In his efforts to revive an earlier purity of art — a more spiritual version of what the Pre-Raphaelites were to attempt Palmer inadvertently created something entirely new. Instead of mock-mediaevalism, his work effortlessly encapsulated a poetic vision of such truthfulness as to be utterly beguiling. The quality of Palmer’s vision can be seen in that 1824 sketchbook, and in the surprisingly moving series of six brown ink and sepia drawings, all borrowed from the Ashmolean, and dating to the following year. Palmer mixes gum Arabic with his ink to augment the shadows and add depth and richness. These superb pastorals are both compositionally inventive and emotionally compelling. The landscape is based upon how Dulwich used to look, and on the Kentish village of Shoreham, where he was to live and which will ever be associated with his name.

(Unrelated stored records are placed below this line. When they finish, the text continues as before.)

(* ===== verification/Admin.v ===== *)
(** * The admin server (crates/admin/src/lib.rs)

    The handlers behind [/healthz], [/readyz], [/metrics] and [/debug/*], as
    functions of the shared state. [serde_json::Value] is [json]; what [serde]
    makes of the repository's own types is a parameter. *)

From S2P Require Import Prelude RustString Config ProxyState Http.

#[local] Set Warnings "-register-all".

Inductive json :=
| JNull
| JBool (b : bool)
| JNumber (n : Z)
| JString (s : string)
| JArray (l : list json)
| JObject (fields : list (string * json)).

(** [serde::Serialize] at the types the handlers return. *)
Class SerializeLib := {
  ser_clusters : list Cluster → json;
  ser_weighted_clusters : list WeightedCluster → json;
  ser_config : RuntimeConfig → json;
  ser_readiness : Readiness → json }.

Record BuildInfo := { bi_name : string; bi_version : string }.

Record AdminServer := { adm_state : Inner; adm_build : BuildInfo }.

(** [AdminServer::new], with the version of the package. *)
Definition new_admin (pkg_version : string) (st : Inner) : AdminServer :=
  {| adm_state := st; adm_build := {| bi_name := "dxgate"; bi_version := pkg_version |} |}.

(** A response: its status and its body, JSON or text. *)
Inductive admin_body :=
| Build (b : BuildInfo)
| Value (j : json)
| Text (s : string).

Definition OK_STATUS : Z := 200.

Definition newline : string := String "010" "".

Section admin.
Context {L : SerializeLib}.

Definition healthz (admin : AdminServer) : Z * admin_body := (OK_STATUS, Build (adm_build admin)).

(** The response to [/readyz], from the answer of [readiness]. *)
Definition readyz_response (r : Readiness) : Z * admin_body :=
  let status := if rd_ready r then OK_STATUS else SERVICE_UNAVAILABLE in
  (status, Value (ser_readiness r)).

Definition readyz (admin : AdminServer) : Z * admin_body :=
  readyz_response (readiness (adm_state admin)).

Definition metrics (admin : AdminServer) : Z * admin_body :=
  let r := readiness (adm_state admin) in
  (OK_STATUS, Text
    ("# HELP dxgate_ready Whether dxgate has accepted runtime config" +:+ newline
     +:+ "# TYPE dxgate_ready gauge" +:+ newline
     +:+ "dxgate_ready " +:+ show_u (if rd_ready r then 1 else 0) +:+ newline
     +:+ "# HELP dxgate_config_conflicts Current rejected config conflicts" +:+ newline
     +:+ "# TYPE dxgate_config_conflicts gauge" +:+ newline
     +:+ "dxgate_config_conflicts " +:+ show_u (Z.of_nat (length (rd_conflicts r))) +:+ newline)).

Definition debug_config (admin : AdminServer) : Z * admin_body :=
  (OK_STATUS, Value (ser_config (st_config (adm_state admin)))).

(** One entry of [/debug/routes]. *)
Definition route_entry_json (l : Listener) (h : VirtualHost) (r : Route) : json :=
  JObject [("listener", JString (l_name l)); ("virtualHost", JString (vh_name h));
           ("route", JString (r_name r)); ("domains", JArray (JString <$> vh_domains h));
           ("weightedClusters", ser_weighted_clusters (r_weighted_clusters r))].

Definition debug_routes (admin : AdminServer) : Z * admin_body :=
  let cfg := st_config (adm_state admin) in
  (OK_STATUS, Value (JArray
    (List.flat_map (λ l, List.flat_map (λ h, route_entry_json l h <$> vh_routes h)
       (l_virtual_hosts l)) (rc_listeners cfg)))).

Definition debug_clusters (admin : AdminServer) : Z * admin_body :=
  (OK_STATUS, Value (ser_clusters (rc_clusters (st_config (adm_state admin))))).

(** The router of [serve]: [None] is axum's own 404. *)
Definition admin_route (path : string) (admin : AdminServer) : option (Z * admin_body) :=
  if decide (path = "/healthz") then Some (healthz admin)
  else if decide (path = "/readyz") then Some (readyz admin)
  else if decide (path = "/metrics") then Some (metrics admin)
  else if decide (path = "/debug/config") then Some (debug_config admin)
  else if decide (path = "/debug/routes") then Some (debug_routes admin)
  else if decide (path = "/debug/clusters") then Some (debug_clusters admin)
  else None.

End admin.

(** ** Properties *)

(** [/readyz] answers 200 exactly when the configuration applied last was
    accepted, and 503 before the first one and after a rejected one, although the
    last accepted configuration is still served then; [/healthz] answers 200
    whatever the state. *)
Theorem readyz_status {L : SerializeLib} checks init os version :
  let admin := new_admin version (run_ops checks os (new_state init)) in
  let ready := ∃ cfg, last (applied os) = Some cfg ∧ accepted cfg in
  ((readyz admin).1 = 200 ↔ ready) ∧ ((readyz admin).1 = 503 ↔ ¬ ready) ∧
  (healthz admin).1 = 200 ∧
  (debug_config admin).2 = Value (ser_config (spec_config init (applied os))).
Proof.
  destruct (run_ops_meets checks init [] os (new_state init)) as (Hc & _ & Hr); [done|].
  simpl in Hc, Hr. unfold readyz, readyz_response, debug_config. simpl. rewrite Hc, Hr.
  assert (spec_ready (applied os) = true ↔ ∃ cfg, last (applied os) = Some cfg ∧ accepted cfg) as Hs.
  { unfold spec_ready. destruct (last (applied os)) as [cfg|]; [|naive_solver].
    rewrite bool_decide_eq_true. naive_solver. }
  unfold OK_STATUS, SERVICE_UNAVAILABLE.
  destruct (spec_ready (applied os)); naive_solver.
Qed.

(** [/debug/routes] lists the routes of the served configuration, all of them and
    no others, each with its listener and virtual host. *)
Theorem debug_routes_complete {L : SerializeLib} admin entry :
  (∃ entries, debug_routes admin = (200, Value (JArray entries)) ∧ entry ∈ entries) ↔
  ∃ l h r, has_route (st_config (adm_state admin)) l h r ∧ entry = route_entry_json l h r.
Proof.
  unfold debug_routes, has_route. split.
  - intros (es & [= <-] & Hin). rewrite elem_of_flat_map in Hin.
    destruct Hin as (l & Hl & Hin). rewrite elem_of_flat_map in Hin.
    destruct Hin as (h & Hh & Hin). apply list_elem_of_fmap in Hin as (r & -> & Hr).
    by exists l, h, r.
  - intros (l & h & r & (Hl & Hh & Hr) & ->). eexists. split; [done|].
    rewrite elem_of_flat_map. exists l. split; [done|]. rewrite elem_of_flat_map.
    exists h. split; [done|]. by apply list_elem_of_fmap_2.
Qed.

A further wall of dark black-and-white drawings from around 1830, and including such subjects as ‘A Village Church Among Trees’ and ‘Cornfield and Church by Moonlight’, offer another gorgeously romantic sequence of images. They depict a lost Golden Age, but the vision is optimistic, not melancholy. When Palmer uses colour, it is rich mellow tints he employs: fruitful reds and golds, or wildly burgeoning white blossom sprays, as in the ravishing watercolour ‘In a Shoreham Garden’. Two versions of a panoramic view of the Weald of Kent, with the distant landscape plotted and pieced together like a coverlet, culminate in the ideal vision of ‘The Golden Valley’ (c.1833–4). This is Palmer at the height of his considerable powers: an image less well-known than ‘The Magic Apple Tree’ or ‘The Sleeping Shepherd’, but perhaps rendered more effective through understatement. It doesn’t get better than this.

The remainder of the exhibition is interesting, and a handful of works are sufficiently arresting to hold the attention for more than a moment or two, but the visionary intensity has gone. What happened? Increasing social unrest perhaps made Palmer abandon his notions of an earthly paradise — though you might have thought it would make him more determined to hold on to his visions — and undoubtedly the need to earn a living and support a wife influenced his decision to paint what was saleable. His views of Wales, Devon or Italy are not without charm, but they lack the early magic and madness. There’s rather a fine 1835 drawing of Tintern Abbey here, and a formidable study of cypress trees at the Villa d’Este. They’re good, but they simply don’t have the same level of feeling as the earlier work; they’ve become ordinary. The swirling forms of ‘King Arthur’s Castle, Tintagel, Cornwall’ (1848–9) are impressive, even fascinating, but they could be by another artist. Palmer recaptures some of his intensity in his last series of watercolours based on Milton’s poems ‘L’Allegro’ and ‘Il Penseroso’. Particularly fine are the drawings — I loved the brown wash study for ‘A Towered City’ or ‘The Haunted Stream’ — since the paintings can approach the Pre-Raphaelites at their most lurid. Before you leave, go back to the middle of the exhibition, and take away a memory of the visionary Palmer at his exalted peak.